なんのことはない、あの友人たちは全員それを苦に思わずやってのけた人間だったのだ。


ふりかえれば、自分には後悔は一切ない。

僕の中のゴールは弾くことを長く保たせ、一生趣味として弾くことなのだから、かの境地にたどりつけなくとも 鍵盤とは別のありかたで現に上手く付き合えているし、うまくやっていると思う。歳を重ねたこともあってか幸いなことに、鏡の中のニセモノの自分、醜い自分を成長とともにいつしか受け入れたことができた。かつての本物の子供たちと比べず、自分を変えることを目指さないようにすっかりあきらめた。

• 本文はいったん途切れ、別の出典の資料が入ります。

(** An output key of the Braid becomes an epoch of the driver. *)
Lemma absorb (P P' : Party) ks o now s : keyed info k0 ks s -> outputs P = keys_of ks -> outputs P' = outputs P ++ option_list o ->
  good_outputs P' -> (forall k, o = Some k -> exists e ss, KDF_OK ss e = Ok (epoch_secret k)) ->
  exists s' ks', (match o with Some k => addSPQRBraidEpoch k Both now | None => M_ret tt end) s = (s', Ok tt) /\
    keyed info k0 ks' s' /\ outputs P' = keys_of ks' /\ ks `prefix_of` ks' /\ outer s s'.
Proof.
  intros HK HP HP' [Hlen Hep] Hss. destruct o as [[oe os]|]; cbn [option_list] in HP'.
  - rewrite HP in HP'. assert (Hl : length (keys_of ks) = length ks) by (unfold keys_of; apply length_imap).
    assert (Hoe : oe = len ks + 1).
    { specialize (Hep (length ks) {| ok_epoch := oe; epoch_secret := os |}). cbn in Hep. rewrite Hep; [done|].
      rewrite HP', <- Hl. apply list_lookup_middle. done. }
    assert (Hos : len os = 32).
    { destruct (Hss _ eq_refl) as (e & ss & Ho). cbn in Ho. unfold KDF_OK in Ho. case_if_in Ho; [done|]. injection Ho as <-.
      unfold len. by rewrite hkdf_length. }
    rewrite HP', length_app, Hl in Hlen. cbn in Hlen. subst oe.
    destruct (addBraid_keyed info k0 HL ks os now s Hk0 Hos) as (s' & E & HK' & H1 & H2 & H3 & H4); [unfold len, MAX_SAFE_INTEGER; lia|done|].
    exists s', (ks ++ [os]). split; [exact E|]. split; [done|]. split; [|split; [by apply prefix_app_r|done]].
    rewrite HP'. symmetry. apply keys_of_snoc. lia.
  - rewrite app_nil_r in HP'. exists s, ks. split; [done|]. split; [done|]. split; [congruence|]. split; [done|]. done.
Qed.

(** The part of [linked] that an operation moves through its steps. *)
Definition core (d : Direction) (P : Party) (ks : list bytes) (s : SPQRState) : Prop :=
  braidState s = Some (agent P) /\ mode s = BraidMode /\ direction s = d /\ (exists v, versionNegotiation s = Some v) /\
  keyed info k0 ks s /\ outputs P = keys_of ks.

Lemma core_outer d P ks s s' : core d P ks s -> outer s s' -> keyed info k0 ks s' -> core d P ks s'.
Proof. intros (C1 & C2 & C3 & (v & C4) & _ & C6) (E1 & E2 & E3 & E4) HK. split; [congruence|]. split; [congruence|]. split; [congruence|]. split; [exists v; congruence|]. done. Qed.

Lemma linked_core d P ks p : linked d P ks p -> core d P ks (spqr p).
Proof. by intros []. Qed.

(** The state machine inside a driver. *)
Lemma core_braid d P ks s (P' : Party) b' o now : core d P ks s -> b' = agent P' -> outputs P' = outputs P ++ option_list o ->
  good_outputs P' -> (forall k, o = Some k -> exists e ss, KDF_OK ss e = Ok (epoch_secret k)) ->
  exists s' ks', (match o with Some k => addSPQRBraidEpoch k Both now | None => M_ret tt end) (with_braid (Some b') s) = (s', Ok tt) /\
    core d P' ks' s' /\ ks `prefix_of` ks' /\ versionNegotiation s' = versionNegotiation s.
Proof.
  intros (C1 & C2 & C3 & (v & C4) & C5 & C6) -> Ho Hg Hk.
  assert (C5' : keyed info k0 ks (with_braid (Some (agent P')) s)) by by apply (keyed_frame info k0 ks s).
  destruct (absorb P P' ks o now _ C5' C6 Ho Hg Hk) as (s' & ks' & E & HK & HO & Hp & (E1 & E2 & E3 & E4)).
  exists s', ks'. split; [done|]. cbn in *. split; [|split; [done|congruence]]. split; [congruence|]. split; [congruence|]. split; [congruence|].
  split; [exists v; congruence|]. done.
Qed.

(** *** Sending *)
Lemma send_braid_run s b ready rb now : braidState s = Some b -> mode s = BraidMode -> send_braid ready rb now s =
  match Send ready rb b with
  | (b', Ok r) => M_bind (fun _ => M_ret (Some r)) (match sr_output_key r with Some k => addSPQRBraidEpoch k Both now | None => M_ret tt end)
                    (with_braid (Some b') s)
  | (b', Throw x) => (with_braid (Some b') s, Throw x)
  end.
Proof.
  intros Hb Hm. unfold send_braid. unfold M_bind at 1, M_get. rewrite Hb, Hm, bool_decide_true by done. cbn [present_ andb].
  unfold M_bind at 1, on_braid. rewrite Hb. by destruct (Send ready rb b) as [b' [r|x]].
Qed.

Lemma core_send d P ks s ready rb now : core d P ks s -> good_outputs (party_send ready rb P) ->
  let P' := party_send ready rb P in
  exists s' ks', core d P' ks' s' /\ ks `prefix_of` ks' /\
    ((exists x, send_braid ready rb now s = (s', Throw x)) \/
     (exists r, Send ready rb (agent P) = (agent P', Ok r) /\ sent P' = sent P ++ [sr_message r] /\ send_braid ready rb now s = (s', Ok (Some r)))).
Proof.
  intros HC Hg P'. pose proof HC as (C1 & C2 & _). rewrite (send_braid_run s _ ready rb now C1 C2).
  unfold P', party_send in *. destruct (Send ready rb (agent P)) as [b' [r|x]] eqn:E.
  - pose proof (Send_facts _ _ _ _ _ E) as (_ & _ & _ & _ & Hk).
    destruct (core_braid d P ks s P' b' (sr_output_key r) now HC eq_refl eq_refl Hg) as (s' & ks' & E' & HC' & Hp & _).
    { intros k Ek. destruct (Hk k Ek) as (_ & ss & ?). by exists (epoch (agent P)), ss. }
    exists s', ks'. split; [exact HC'|]. split; [done|]. right. exists r. split; [done|]. split; [done|]. unfold M_bind. rewrite E'. done.
  - destruct (core_braid d P ks s P' b' None now HC eq_refl) as (s' & ks' & E' & HC' & Hp & _); [symmetry; apply app_nil_r|exact Hg|done|].
    cbn in E'. injection E' as <-. exists (with_braid (Some b') s), ks'. split; [exact HC'|]. split; [done|]. left. by exists x.
Qed.

(** The bytes that are sent are read as what was meant. *)
Lemma wire_of_none d P ks e key b : encodeSPQRWire (wire_message e key None None None) = Ok b ->
  (match key with None => True | Some kr => kr_epoch kr = e - 1 /\ 1 <= kr_index kr <= MAX_INDEX /\ 0 <= kr_epoch kr <= len ks /\
      kr_messageKey kr = spqr_message_key info k0 d ks (kr_epoch kr) (kr_index kr) end) ->
  wire_of d P ks (b, kr_messageKey <$> key).
Proof.
  intros E Hk. apply encode_inv in E as (e' & Hv & ->); [|done]. pose proof Hv as (_ & [= <-] & He & _). right.
  exists (normal_form (wire_message e key None None None) e), e. split; [rewrite <- (app_nil_r (message_bytes _ _)); by apply decode_ok|].
  do 3 (split; [done|]). split; [by left|]. destruct key as [kr|]; [|by left]. destruct Hk as (Hke & Hi & Hle & Hkm). right.
  exists (kr_index kr). split; [done|]. split; [lia|]. split; [lia|]. cbn. by rewrite Hkm, Hke.
Qed.

Lemma type_number t : MessageType_of_number (MessageType_number t) = t.
Proof. by destruct t. Qed.

Lemma wire_of_braid d P ks e key m b : encodeSPQRWire (wire_message e key None None (Some m)) = Ok b -> m ∈ sent P -> m_epoch m = e ->
  m_type m <> NoneMsg -> (m_type m = Ct1Ack /\ bare m) \/ (m_type m <> Ct1Ack /\ chunked m) ->
  (match key with None => True | Some kr => kr_epoch kr = e - 1 /\ 1 <= kr_index kr <= MAX_INDEX /\ 0 <= kr_epoch kr <= len ks /\
      kr_messageKey kr = spqr_message_key info k0 d ks (kr_epoch kr) (kr_index kr) end) ->
  wire_of d P ks (b, kr_messageKey <$> key).
Proof.
  intros E Hin Hme Ht Hshape Hk. apply encode_inv in E as (e' & Hv & ->); [|done]. pose proof Hv as (_ & [= <-] & He & _). right.
  assert (Hn : normal_form (wire_message e key None None (Some m)) e =
    set_braid (MessageType_number (m_type m)) (m_chunkIndex m) (m_data m) (wire_header e (default 0 (kr_index <$> key)) WireBraid)).
  { unfold normal_form. cbn [wire_message w_mode w_braidMsgType w_braidChunkIndex w_braidChunkData w_chainIndex default fmap option_fmap option_map mbind option_bind].
    destruct Hshape as [[Ec [Ei Ed]]|[Hc (i & c & Ei & Ed)]]; rewrite Ei, Ed; [by rewrite Ec|]. by destruct (m_type m). }
  exists (normal_form (wire_message e key None None (Some m)) e), e. split; [rewrite <- (app_nil_r (message_bytes _ _)); by apply decode_ok|]. rewrite Hn.
  do 3 (split; [done|]). split.
  - right. split; [done|]. assert (Ew : wire_chunk e (set_braid (MessageType_number (m_type m)) (m_chunkIndex m) (m_data m)
      (wire_header e (default 0 (kr_index <$> key)) WireBraid)) = m).
    { unfold wire_chunk. cbn. rewrite type_number, <- Hme. by destruct m. }
    rewrite Ew. done.
  - cbn [snd]. destruct key as [kr|]; [|by left]. destruct Hk as (Hke & Hi & Hle & Hkm). right.
    exists (kr_index kr). split; [done|]. split; [lia|]. split; [lia|]. cbn. by rewrite Hkm, Hke.
Qed.

Lemma linked_send d P ks p ready rb now : linked d P ks p -> good_outputs (party_send ready rb P) ->
  exists ks', linked d (party_send ready rb P) ks' (peer_send ready rb now p).
Proof.
  intros HL' Hg. pose proof (linked_core _ _ _ _ HL') as HC. destruct HL' as [_ HM _ _ HW _ _ HWI [HO1 HO2]].
  destruct (core_send d P ks (spqr p) ready rb now HC Hg) as (s1 & ks' & HC1 & Hp & Hs).
  set (P' := party_send ready rb P) in *.
  assert (Hwf : wf (spqrSend ready rb now (spqr p)).1) by (apply (spqrSend_keeps wf); [apply wf_invariant|apply addEpoch_wf|done]).
  assert (Hused : Forall (used_up (spqrSend ready rb now (spqr p)).1) (accepted p)).
  { eapply Forall_impl; [exact HO2|]. intros w (pqr & e & i & H1 & H2 & H3 & H4). exists pqr, e, i. do 3 (split; [done|]).
    apply (spqrSend_keeps (spent (e - 1) i)); [apply spent_invariant|apply spent_add|done]. }
  assert (Hsent : forall m, m ∈ sent P -> m ∈ sent P').
  { intros m Hm. unfold P', party_send. destruct (Send ready rb (agent P)) as [? []]; cbn; [apply elem_of_app; by left|done]. }
  assert (HWI' : Forall (wire_of d P' ks') (wires p)) by (eapply Forall_impl; [exact HWI|]; intros wk; by apply wire_of_grow).
  (* the outcome of the whole operation *)
  assert (Hout : exists s2, core d P' ks' s2 /\
    match spqrSend ready rb now (spqr p) with (s, r) => s = s2 /\
      match r with Throw _ => True | Ok r => wire_of d P' ks' (msgBytes r, messageKey r) end end).
  { unfold spqrSend. erewrite M_bind_Ok; [|unfold send_ratchet, M_bind at 1, M_get; rewrite HM, andb_false_r; reflexivity].
    destruct Hs as [[x Hs]|(r & Er & Es & Hs)].
    - exists s1. split; [done|]. unfold M_bind at 1. rewrite Hs. done.
    - erewrite M_bind_Ok by exact Hs. pose proof (Send_facts _ _ _ _ _ Er) as (Hsh & Hse & Hme & _ & _).
      unfold spqrWireEpochToInternalEpoch. unfold M_bind at 1, M_bind at 2, M_lift.
      destruct (assertUint64 (sending_epoch r) 1) as [u|] eqn:Eu; [|by exists s1]. cbn [mbind result_bind].
      unfold assertUint64 in Eu. case_if_in Eu; [done|]. injection Eu as <-. unfold bigintToSafeNumber. case_if; [by exists s1|].
      unfold M_bind, M_ret, M_lift, M_get. pose proof (sendKey_outer (Some (sending_epoch r - 1)) s1) as Hou.
      pose proof (sendKey_keeps (keyed info k0 ks') (keyed_invariant info k0 ks') (Some (sending_epoch r - 1)) s1) as Hke.
      destruct HC1 as (D1 & D2 & D3 & D4 & D5 & D6). specialize (Hke D5).
      destruct (deriveSPQRSendKey (Some (sending_epoch r - 1)) s1) as [s2 [key|x]] eqn:Ek; cbn [fst] in Hou, Hke; (exists s2; split; [by eapply core_outer|]); [|done].
      pose proof (send_key_Ok info k0 ks' _ _ _ _ D5 Ek) as Hkey. rewrite D3 in Hkey. cbn [default] in Hkey.
      case_if.
      { split; [done|]. by left. }
      destruct (encodeSPQRWire _) as [b|] eqn:Eb; [|done]. split; [done|]. cbn [msgBytes messageKey].
      unfold braid_message in Eb. case_bool_decide as Ht.
      + eapply wire_of_none; [exact Eb|done].
      + eapply wire_of_braid; [exact Eb| |congruence|done| |done].
        * fold P'. rewrite Es. apply elem_of_app. right. by apply list_elem_of_singleton.
        * destruct Hsh as [[? _]|[(? & ? & _)|(_ & ? & ?)]]; [done|by left|by right]. }
  destruct Hout as (s2 & HC2 & Hout). unfold peer_send. exists ks'.
  destruct (spqrSend ready rb now (spqr p)) as [s [r|x]]; cbn [fst] in *; destruct Hout as [-> Hw];
    destruct HC2 as (D1 & D2 & D3 & D4 & D5 & D6); split; try done.
  cbn. apply Forall_app. split; [done|]. by apply Forall_singleton.
Qed.

(** *** Receiving *)
Definition negotiated (s : SPQRState) : Prop := isVersionNegotiationComplete (versionNegotiation s) = true.

Lemma core_bootstrap d P ks s : core d P ks s -> negotiated s -> isSpqrBootstrapComplete s = true.
Proof. intros (C1 & C2 & _) Hn. unfold isSpqrBootstrapComplete. rewrite C2, C1. done. Qed.

Lemma core_version d P ks s : core d P ks s -> exists s', recv_version 1 s = (s', Ok tt) /\ core d P ks s' /\ negotiated s'.
Proof.
  intros (C1 & C2 & C3 & (v & C4) & C5 & C6). unfold recv_version. rewrite C4. case_bool_decide as Es.
  - unfold processVersionFromByte, processVersionCapability, M_bind, M_ret. rewrite Z.eqb_refl, Es. cbn match. eexists. split; [reflexivity|].
    split; [|done]. split; [done|]. split; [done|]. split; [done|]. split; [by eexists|]. split; [|done]. by apply (keyed_frame info k0 ks s).
  - exists s. split; [done|]. split; [do 3 (split; [done|]); split; [by exists v|done]|]. unfold negotiated, isVersionNegotiationComplete. rewrite C4.
    apply bool_decide_eq_true. by destruct (status v).
Qed.

Lemma recv_braid_run s b e pqr now : braidState s = Some b -> w_epoch pqr = Some e -> 1 <= e <= MAX_UINT64 -> recv_braid pqr now s =
  match Receive (wire_chunk e pqr) b with
  | (b', Ok r) => (match rr_output_key r with Some k => addSPQRBraidEpoch k Both now | None => M_ret tt end) (with_braid (Some b') s)
  | (b', Throw x) => (with_braid (Some b') s, Throw x)
  end.
Proof.
  intros Hb He Hr. unfold recv_braid. rewrite He. change (default 0 (Some e)) with e.
  assert (Ea : spqrWireEpochToBigInt e = Ok e) by by apply assertUint64_Ok.
  rewrite Ea. unfold M_bind at 1, M_lift. unfold M_bind, on_braid. rewrite Hb. by destruct (Receive (wire_chunk e pqr) b) as [b' [r|x]].
Qed.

いまでこそわかるが、この考え方は、ある意味で結婚感に近い。


………なにかを好きになれること、好きなもののために戦い抜けること、戦い抜けるほど好きなこと。どれも素晴らしいことだ。万人にできることではなく、とても尊く価値のあることだと思う。こればかりは、リアルで本当の理屈だ。
それをやってのける素晴らしい人間を、僕は色々な世界においていままで何人も目の当たりにしてきた。
そのたび、自分とはまったく見ている景色が異なるであろう彼らに畏怖の念をこめた眼差しと、すこしの嫉妬心を向けてきた。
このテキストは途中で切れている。